O homem branco perdeu sua relação com a terra e com o que ela pode prover. Distanciou-se da experiência do presente e vive na ansiedade do futuro. E no futuro desconhecido estão os medos e por isso ele tenta se precaver; acumula, armazena, consome em excesso. O índio conhece a terra, os ciclos, confia e por isso tem apenas o que é essencial para o seu dia. Não precisa armazenar, não desperdiça e só gera lixo orgânico; a vida indígena não é predatória e não polui.

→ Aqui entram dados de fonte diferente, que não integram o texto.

(** ** The end of a stream *)

(** Closing one channel leaves those of the other types open: only one type has any. *)
Lemma Cancel_types_spec values l : NoDup l → ∀ p,
  (∀ t k, cancel (slot values t) = Some (CancelScheduled k) → t = TEndpoint ∧ (t ∈ l → open_chan p k)) →
  let (r, p') := st_iter (λ t, call_cancel (cancel (slot values t))) l p in
  r = Ok () ∧ p_cb p' = p_cb p ∧ ∃ added, p_log p' = p_log p ++ added
  ∧ Forall (λ a, inner a = true) added ∧ omap sent_of added = [] ∧ omap watched_of added = []
  ∧ omap cancelled_of added = omap (λ t, current_of (slot values t)) l.
Proof.
  induction 1 as [|t l Ht _ IH]; intros p Hsc.
  { simpl. split; [done|]. split; [done|]. exists []. by rewrite app_nil_r. }
  cbn [st_iter]. unfold mbind, ST_bind. pose proof (call_cancel_spec (cancel (slot values t)) p) as Hc.
  destruct (call_cancel _ p) as [r p1]. destruct Hc as (Hok & _ & _ & _ & Hcb & Hl & Ho).
  rewrite Hok.
  2: { destruct (cancel (slot values t)) as [[w|k]|] eqn:E; [done| |done]. apply (Hsc t k E). left. }
  specialize (IH p1). destruct (st_iter _ l p1) as [r2 p2]. destruct IH as (-> & Hcb2 & added & Hl2 & Hi & Hs & Hw & Hca).
  { intros t' k Hk. destruct (Hsc t' k Hk) as [-> Hopen]. split; [done|]. intros Hin. apply Ho; [|apply Hopen; by right].
    intros Hk'. destruct (Hsc t k Hk') as [-> _]. done. }
  split; [done|]. split; [congruence|].
  eexists. split; [by rewrite Hl2, Hl, <- app_assoc|]. rewrite !omap_app, Hs, Hw, Hca.
  simpl. unfold current_of at 2. destruct (cancel (slot values t)) as [[w|]|]; simpl; eauto using Forall_cons_2.
Qed.

Lemma Cancel_spec p :
  sched_ok p →
  let (r, p') := Cancel (p_values p) p in
  r = Ok () ∧ p_cb p' = p_cb p ∧ ∃ added, p_log p' = p_log p ++ added
  ∧ Forall (λ a, inner a = true) added ∧ omap sent_of added = [] ∧ omap watched_of added = []
  ∧ omap cancelled_of added = current (p_values p).
Proof.
  intros Hs. apply Cancel_types_spec.
  - apply (bool_decide_unpack _). vm_compute. exact I.
  - intros t k [-> Hk]%Hs. by split.
Qed.

Definition ended_log (typ : string) (l : list action) : Prop := stream_log typ (cb_log ActClosed) [] l.

Lemma deferred_spec env id typ p :
  running_ok typ p →
  let (r, p') := deferred env id p in r ≠ Panic → r = Ok () ∧ ended_log typ (p_log p').
Proof.
  intros [[(rest & Hl & Hi) Hnn Hw] _ Hsc]. unfold deferred, mbind, ST_bind. simpl.
  pose proof (Cancel_spec p Hsc) as Hc. destruct (Cancel (p_values p) p) as [r p1].
  destruct Hc as (-> & _ & added & Hl1 & Hi1 & Hs1 & Hw1 & Hc1).
  pose proof (with_callbacks_spec ActClosed (λ cb, run_proc (cb_OnStreamClosed cb env id)) p1) as Hcb.
  destruct (with_callbacks _ _ p1) as [r p2]. destruct Hcb as (_ & _ & Hl2 & Hr). intros Hnp.
  assert (r = Ok ()) as ->.
  { destruct callbacks; [|by destruct Hr]. unfold run_proc in Hr.
    destruct (cb_OnStreamClosed _ _ _ _); by injection Hr as <- _. }
  split; [done|].
  assert (omap sent_of (cb_log ActClosed) = [] ∧ omap watched_of (cb_log ActClosed) = []
    ∧ omap cancelled_of (cb_log ActClosed) = []) as (E1 & E2 & E3) by (unfold cb_log; by destruct callbacks).
  assert (p_log p2 = p_log p ++ added ++ cb_log ActClosed) as Hl' by (by rewrite Hl2, Hl1, <- app_assoc).
  assert (sends (p_log p2) = sends (p_log p)) as Hs
    by (unfold sends; by rewrite Hl', !omap_app, Hs1, E1, !app_nil_r).
  split.
  - exists (rest ++ added). rewrite Hl', Hl, app_nil_r, <- !app_assoc. split; [done|]. by apply Forall_app.
  - by rewrite Hs.
  - rewrite Hl', !omap_app, Hw1, Hc1, E2, E3, !app_nil_r. done.
Qed.

(** ** Reachable servers *)

Record server_inv (srv : xds_server) : Prop := {
  si_count : 0 ≤ streamCount srv < 2 ^ 63;
  si_running : ∀ id l, srv_streams srv !! id = Some l →
    1 ≤ id ≤ streamCount srv ∧ running_ok (s_type l) (load srv l) ∧ nonces_ok (load srv l);
  si_ended : ∀ id typ l r, srv_ended srv !! id = Some (typ, l, r) →
    1 ≤ id ≤ streamCount srv ∧ ended_log typ l;
  si_disjoint : ∀ id l, srv_streams srv !! id = Some l → srv_ended srv !! id = None;
}.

Essa breve experiência da cultura indígena na aldeia Mehinaku me fez sentir estrangeira em meu próprio país.
Hoje no Brasil existem 240 povos indígenas, com cerca de 900 mil pessoas e 180 línguas e dialetos distintos. Uma riqueza de tradição, história, mitos e conhecimentos ainda inacessíveis à civilização que os envolve.

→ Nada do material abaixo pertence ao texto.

(* ===== verification/DataplaneSync.v ===== *)
(** * Synchronisation of a dataplane

    Models what a tick of the watchdog of a dataplane does: [OnTick] of
    [DefaultDataplaneSyncTracker] in [pkg/xds/server/components.go], the template
    resolver of [pkg/xds/server/proxy_template_resolver.go], the snapshot
    generator of [pkg/xds/server/reconcile.go] and the context of
    [pkg/xds/context/context.go].  The resource generators are behind the
    interface [ResourceGenerator]. *)

From S2P Require Import Prelude Effects GoStd Tags Dataplane Policy MeshResources Validators MeshValidator.
From S2P Require Import Insights Resources Store MemoryStore Manager CoreXds SnapshotCache StatusTracker.
From S2P Require Import Topology ControlPlane.
Local Open Scope Z_scope.

(** ** context.go *)

Record ControlPlaneContext : Type := mkControlPlaneContext {
  cpc_SdsLocation : string;
  cpc_SdsTlsCert : string;   (* bytes *)
}.
Record XdsContext : Type := mkContext {
  ctx_ControlPlane : option ControlPlaneContext;
  ctx_Mesh : MeshResource;
}.

(** The configuration [BuildControlPlaneContext] reads. *)
Record sds_config : Type := mkSdsConfig {
  cfg_TlsCertFile : string;
  cfg_SdsUrl : string;
  cfg_XdsHost : string;
  cfg_GrpcPort : Z;
}.

(** [ioutil.ReadFile], and the host of [url.Parse]. *)
Definition BuildControlPlaneContext (ReadFile : string → res string) (url_Parse_Host : string → res string)
    (config : sds_config) : res ControlPlaneContext :=
  let? cert := if negb (String.eqb (cfg_TlsCertFile config) "") then ReadFile (cfg_TlsCertFile config) else Ok "" in
  let? host := if negb (String.eqb (cfg_SdsUrl config) "") then url_Parse_Host (cfg_SdsUrl config) else Ok "" in
  let sdsLocation :=
    if String.eqb host "" then cfg_XdsHost config +:+ ":" +:+ itoa (cfg_GrpcPort config) else host in
  Ok (mkControlPlaneContext sdsLocation cert).

(** ** Resource generators *)

(** The kinds of Envoy resources the snapshot distinguishes. *)
Inductive envoy_kind : Type :=
| EListener | ERouteConfiguration | ECluster | EClusterLoadAssignment | ESecret | EOther.
#[global] Instance envoy_kind_eq_dec : EqDecision envoy_kind.
Proof. solve_decision. Defined.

Esses povos nativos, primeiros habitantes da nossa terra, dependem hoje de políticas de preservação para continuarem vivos. Interesses econômicos como o agronegócio e o desmatamento levam a dissolução de aldeias e a dizimação de diversas etnias. Quando migram para as cidades, longe do seu povo, os indígenas são marginalizados. O índio na aldeia vivendo sua vida autêntica, não é pobre. A manutenção da vida na aldeia preserva a cultura, mantém a dignidade e a saúde desses povos. O contato, inevitável, uma vez estabelecido, deveria promover transformações saudáveis e intercâmbio de culturas. E todos poderiam se beneficiar com essa troca.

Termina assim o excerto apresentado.